Mixed models are conceptually similar to the two-step regression performed above, except that both steps are performed simultaneously to account for the uncertainty of the group effects. This type of model is particularly useful when one or more of the following conditions apply:
the data are grouped or have a hierarchical structure at two or more levels (e.g.: plots grouped by sites grouped by region);
the explanatory variables are also defined at several levels;
the number of groups is too large, or the number of observations in some groups is too small, to estimate a separate effect for each group;
there is more interest in variation between groups than in the effect of particular groups;
we want to apply the model to new groups not represented in the data.

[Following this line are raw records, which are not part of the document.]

(** * switch2idea: a verification model of the editor-jump extension

    The development follows the TypeScript sources:
    - [types.ts]              the data model ([EditorConfig], [JumpContext]);
    - [configManager.ts]      [ConfigManager.getEditors];
    - [jumpHandlerFactory.ts] the handler registry;
    - [handlers/jetbrainsHandler.ts] command construction, default paths and
      the classification of launch failures;
    - [editorTreeView.ts]     the sidebar items and the save/remove steps;
    - [extension.ts]          the open-file command handler.

    Conventions.  A JavaScript string is a [string] of the Standard Library,
    read as the UTF-8 bytes of a well-formed text.  An optional field
    ([x?: T], or a value that may be [undefined]) is an [option].  A number is
    an integer [Z] (line and column numbers are integers in every flow of the
    extension).  A [throw new Error(m)] is the [Throw m] case of [result]. *)

From Stdlib Require Import ZArith String Ascii List Bool Lia DecimalString.
From stdpp Require Import base option list gmap strings.

Local Open Scope string_scope.
Local Open Scope list_scope.
Local Open Scope Z_scope.

(** ** The host language's primitives used by the sources *)

Module JS.

(** [s1 + s2], and the pieces of a template literal. *)
Notation "a ^^ b" := (String.append a b)
  (at level 60, right associativity, only parsing).

(** The double quote character and the one-character string holding it. *)
Definition dquoteChar : ascii := ascii_of_nat 34.
Definition dquote : string := String dquoteChar EmptyString.

(** Truthiness of a string: every string but the empty one. *)
Definition truthy (s : string) : bool :=
  match s with
  | EmptyString => false
  | String _ _ => true
  end.

(** The value of an optional string when it is truthy: [undefined] and the
    empty string are falsy. *)
Definition asTruthy (o : option string) : option string :=
  match o with
  | Some s => if truthy s then Some s else None
  | None => None
  end.

(** The value of an optional number when it is truthy: [undefined] and [0]
    are falsy. *)
Definition asTruthyNum (o : option Z) : option Z :=
  match o with
  | Some n => if n =? 0 then None else Some n
  | None => None
  end.

(** [a || b] on strings, [a] possibly undefined. *)
Definition orElse (a : option string) (b : string) : string :=
  match asTruthy a with
  | Some s => s
  | None => b
  end.

(** [`${n}`] for an integer [n]: its decimal digits, after a minus sign
    when it is negative (what JavaScript prints for integers below 10^21 in
    absolute value). *)
Definition numToString (n : Z) : string :=
  NilZero.string_of_int (Z.to_int n).

(** [`${v}`] for a string that may be undefined. *)
Definition template (o : option string) : string :=
  match o with
  | Some s => s
  | None => "undefined"
  end.

(** [s.includes(k)]: [k] occurs in [s] as a contiguous substring. *)
Fixpoint includes (s k : string) : bool :=
  String.prefix k s ||
  match s with
  | EmptyString => false
  | String _ s' => includes s' k
  end.

(** [s.slice(n)]: [s] without its first [n] characters. *)
Fixpoint slice (n : nat) (s : string) : string :=
  match n, s with
  | O, _ => s
  | S n', String _ s' => slice n' s'
  | S _, EmptyString => EmptyString
  end.

(** [s.replace(pat, rep)] with a string pattern: the first occurrence of
    [pat] only.  ([rep] holds no [$] in the sources.) *)
Fixpoint replace (s pat rep : string) : string :=
  if String.prefix pat s then rep ^^ slice (String.length pat) s
  else match s with
       | EmptyString => EmptyString
       | String c s' => String c (replace s' pat rep)
       end.

Definition isUpper (c : ascii) : bool :=
  let n := nat_of_ascii c in (65 <=? n)%nat && (n <=? 90)%nat.

Definition lowerChar (c : ascii) : ascii :=
  if isUpper c then ascii_of_nat (nat_of_ascii c + 32) else c.

(** [s.toLowerCase()].  The letters [A]-[Z] are mapped to [a]-[z]; every
    other byte is kept.  The result is only searched for the keys of
    [appNameMap], lower-case ASCII words: a character outside ASCII has a
    lower-case form outside ASCII too, or one ([i] before a combining dot,
    [k]) that completes none of these keys, so the bytes kept here decide no
    search. *)
Fixpoint toLowerCase (s : string) : string :=
  match s with
  | EmptyString => EmptyString
  | String c s' => String (lowerChar c) (toLowerCase s')
  end.

(** The characters [encodeURIComponent] leaves alone:
    [A-Z a-z 0-9 - _ . ! ~ * ' ( )]. *)
Definition unreserved (c : ascii) : bool :=
  let n := nat_of_ascii c in
  ((65 <=? n) && (n <=? 90) || (97 <=? n) && (n <=? 122) ||
   (48 <=? n) && (n <=? 57) ||
   (n =? 45) || (n =? 95) || (n =? 46) || (n =? 33) || (n =? 126) ||
   (n =? 42) || (n =? 39) || (n =? 40) || (n =? 41))%nat.

Definition hexDigit (n : nat) : ascii :=
  if (n <? 10)%nat then ascii_of_nat (48 + n) else ascii_of_nat (55 + n).

Definition percentEncode (c : ascii) : string :=
  let n := nat_of_ascii c in
  String "%" (String (hexDigit (n / 16)) (String (hexDigit (n mod 16)) EmptyString)).

(** [encodeURIComponent(s)]: each byte of the UTF-8 text outside the
    unreserved set becomes [%XX] (upper-case hexadecimal). *)
Fixpoint encodeURIComponent (s : string) : string :=
  match s with
  | EmptyString => EmptyString
  | String c s' =>
      (if unreserved c then String c EmptyString else percentEncode c)
        ^^ encodeURIComponent s'
  end.

(** The character [c] occurs in [s]. *)
Fixpoint includesChar (s : string) (c : ascii) : bool :=
  match s with
  | EmptyString => false
  | String d s' => Ascii.eqb d c || includesChar s' c
  end.

End JS.
Import JS.

(** ** types.ts *)

Inductive EditorType : Set := jetbrains | custom.

(** The tag as the string it is at run time. *)
Definition typeName (t : EditorType) : string :=
  match t with
  | jetbrains => "jetbrains"
  | custom => "custom"
  end.

Record EditorConfig : Set := mkEditorConfig {
  name : string;
  type : EditorType;
  path : string;
  urlScheme : option string
}.

Record JumpContext : Set := mkJumpContext {
  filePath : option string;
  projectPath : option string;
  line : option Z;
  column : option Z
}.

(** The outcome of a function that may [throw new Error(message)]. *)
Inductive result (A : Type) : Type :=
| Return (a : A)
| Throw (message : string).
Arguments Return {A} a.
Arguments Throw {A} message.

(** ** The configuration store (namespace [switch2idea]) *)

Record Configuration : Set := mkConfiguration {
  editors : option (list EditorConfig);
  ideaPath : option string;
  showTreeView : option bool
}.

(** ** configManager.ts *)

Module ConfigManager.

Definition getDefaultEditors : list EditorConfig :=
  [ {| name := "IntelliJ IDEA"; type := jetbrains;
       path := EmptyString; urlScheme := Some "idea" |} ].

(** [editors && editors.length > 0] *)
Definition nonEmptyList (o : option (list EditorConfig)) : bool :=
  match o with
  | Some l => (0 <? length l)%nat
  | None => false
  end.

Definition getEditors (config : Configuration) : list EditorConfig :=
  let editors := editors config in
  if nonEmptyList editors then default [] editors
  else
    match asTruthy (ideaPath config) with
    | Some legacyPath =>
        [ {| name := "IntelliJ IDEA"; type := jetbrains;
             path := legacyPath; urlScheme := Some "idea" |} ]
    | None => getDefaultEditors
    end.

End ConfigManager.

(** ** handlers/jetbrainsHandler.ts *)

(** What the handler reads from its operating system: [os.platform()],
    [process.env.LOCALAPPDATA] and [os.homedir()]. *)
Record Os : Set := mkOs {
  platform : string;
  LOCALAPPDATA : option string;
  homedir : string
}.

(** The error handed to the callback of [child_process.exec]. *)
Record ExecException : Set := mkExecException {
  message : string;
  code : option Z
}.

(** What the user sees, and the view refreshes that are fired. *)
Inductive Effect : Set :=
| ShowErrorMessage (text : string)
| ShowInformationMessage (text : string)
| ShowWarningMessage (text : string)
| Refresh.

(** How a promise of [void] settles. *)
Inductive Settled : Set :=
| Resolved
| Rejected (reason : string).

Module JetBrainsHandler.

(** [errorMessages]; [l10n.t] puts its arguments at [{0}] and [{1}] of the
    template. *)
Module errorMessages.
Definition noFileOrProject : string := "No file or project path provided!".
Definition editorNotFound (name path : string) : string :=
  "Cannot launch " ^^ name ^^ ": " ^^ dquote ^^ path ^^ dquote
    ^^ " not found. Please check the editor path config.".
Definition executionFailed (name error : string) : string :=
  "Failed to launch " ^^ name ^^ ": " ^^ error.
End errorMessages.

Record AppInfo : Set := mkAppInfo { mac : string; win : string; linux : string }.

Definition ideaInfo : AppInfo := mkAppInfo "IntelliJ IDEA" "idea64.exe" "idea.sh".

(** [appNameMap], in the order of its keys ([Object.entries] follows it). *)
Definition appNameMap : list (string * AppInfo) :=
  [ ("intellij idea", ideaInfo);
    ("webstorm", mkAppInfo "WebStorm" "webstorm64.exe" "webstorm.sh");
    ("pycharm", mkAppInfo "PyCharm" "pycharm64.exe" "pycharm.sh");
    ("goland", mkAppInfo "GoLand" "goland64.exe" "goland.sh");
    ("phpstorm", mkAppInfo "PhpStorm" "phpstorm64.exe" "phpstorm.sh");
    ("rider", mkAppInfo "Rider" "rider64.exe" "rider.sh");
    ("clion", mkAppInfo "CLion" "clion64.exe" "clion.sh");
    ("rubymine", mkAppInfo "RubyMine" "rubymine64.exe" "rubymine.sh");
    ("datagrip", mkAppInfo "DataGrip" "datagrip64.exe" "datagrip.sh");
    ("android studio", mkAppInfo "Android Studio" "studio64.exe" "studio.sh") ].

(** The [for ... of Object.entries(appNameMap)] loop: [appInfo] is
    overwritten at the first key the name includes, and the loop breaks. *)
Fixpoint findApp (name : string) (entries : list (string * AppInfo))
    (appInfo : AppInfo) : AppInfo :=
  match entries with
  | [] => appInfo
  | (key, value) :: rest =>
      if includes name key then value else findApp name rest appInfo
  end.

(** A check on an entry: its executable name is what [replace] leaves of it
    followed by [64.exe], and its script name what [replace] leaves of it
    followed by [.sh]. *)
Definition slugs_ok (info : AppInfo) : bool :=
  String.eqb (win info) (replace (win info) "64.exe" EmptyString ^^ "64.exe") &&
  String.eqb (linux info) (replace (linux info) ".sh" EmptyString ^^ ".sh").

Definition getDefaultPath (os : Os) (platform : string)
    (editorName : option string) : string :=
  let name := orElse (toLowerCase <$> editorName) "intellij idea" in
  let appInfo := findApp name appNameMap ideaInfo in
  if String.eqb platform "darwin" then mac appInfo
  else if String.eqb platform "win32" then
    template (LOCALAPPDATA os) ^^ "\JetBrains\Toolbox\scripts\"
      ^^ replace (win appInfo) "64.exe" EmptyString
  else if String.eqb platform "linux" then
    homedir os ^^ "/.local/share/JetBrains/Toolbox/scripts/"
      ^^ replace (linux appInfo) ".sh" EmptyString
  else mac appInfo.

Definition buildMacCommand (config : EditorConfig) (context : JumpContext)
    (appPath : string) : result string :=
  let scheme := orElse (urlScheme config) "idea" in
  let url : result string :=
    match asTruthy (filePath context) with
    | Some filePath =>
        let url := scheme ^^ "://open?file=" ^^ encodeURIComponent filePath in
        let url :=
          match asTruthyNum (line context) with
          | Some line => url ^^ "&line=" ^^ numToString line
          | None => url
          end in
        let url :=
          match column context with
          | Some column => url ^^ "&column=" ^^ numToString column
          | None => url
          end in
        Return url
    | None =>
        match asTruthy (projectPath context) with
        | Some projectPath =>
            Return (scheme ^^ "://open?file=" ^^ encodeURIComponent projectPath)
        | None => Throw errorMessages.noFileOrProject
        end
    end in
  match url with
  | Return url =>
      Return ("open -a " ^^ dquote ^^ appPath ^^ dquote ^^ " "
                ^^ dquote ^^ url ^^ dquote)
  | Throw m => Throw m
  end.

Definition buildCliCommand (context : JumpContext) (execPath : string)
    : result string :=
  match asTruthy (filePath context) with
  | Some filePath =>
      let cmd := dquote ^^ execPath ^^ dquote in
      let cmd :=
        match asTruthyNum (line context) with
        | Some line => cmd ^^ " --line " ^^ numToString line
        | None => cmd
        end in
      let cmd :=
        match column context with
        | Some column => cmd ^^ " --column " ^^ numToString column
        | None => cmd
        end in
      let cmd := cmd ^^ " " ^^ dquote ^^ filePath ^^ dquote in
      Return cmd
  | None =>
      match asTruthy (projectPath context) with
      | Some projectPath =>
          Return (dquote ^^ execPath ^^ dquote ^^ " "
                    ^^ dquote ^^ projectPath ^^ dquote)
      | None => Throw errorMessages.noFileOrProject
      end
  end.

Definition buildCommand (os : Os) (config : EditorConfig)
    (context : JumpContext) : result string :=
  let platform := platform os in
  let path :=
    orElse (Some (path config)) (getDefaultPath os platform (Some (name config))) in
  if String.eqb platform "darwin" then buildMacCommand config context path
  else buildCliCommand context path.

A linear mixed model is a linear regression where one or more of the coefficients vary from one group of observations to another, and where this variation is modeled by a statistical distribution. They are also known as hierarchical or multilevel models because they model the variation at least at two levels (individual and group of observations).
We will start by dealing with mixed models where only the intercept varies by group. For that type of model, the mean value of the response for observation \(k\) (\(\hat{y_k}\)) is the linear combination of the predictors \(x_1\), \(x_2\), and so on, to which we add an intercept specific to the group \(j\) containing observation \(k\): \(\alpha_{j[k]}\). (We use \(\alpha\) rather than \(\beta_0\) for the intercept to simplify the notation a bit.)
\[ \hat{y_k} = \alpha_{j[k]} + \beta_1 x_{1k} + \beta_2 x_{2k} + ...\]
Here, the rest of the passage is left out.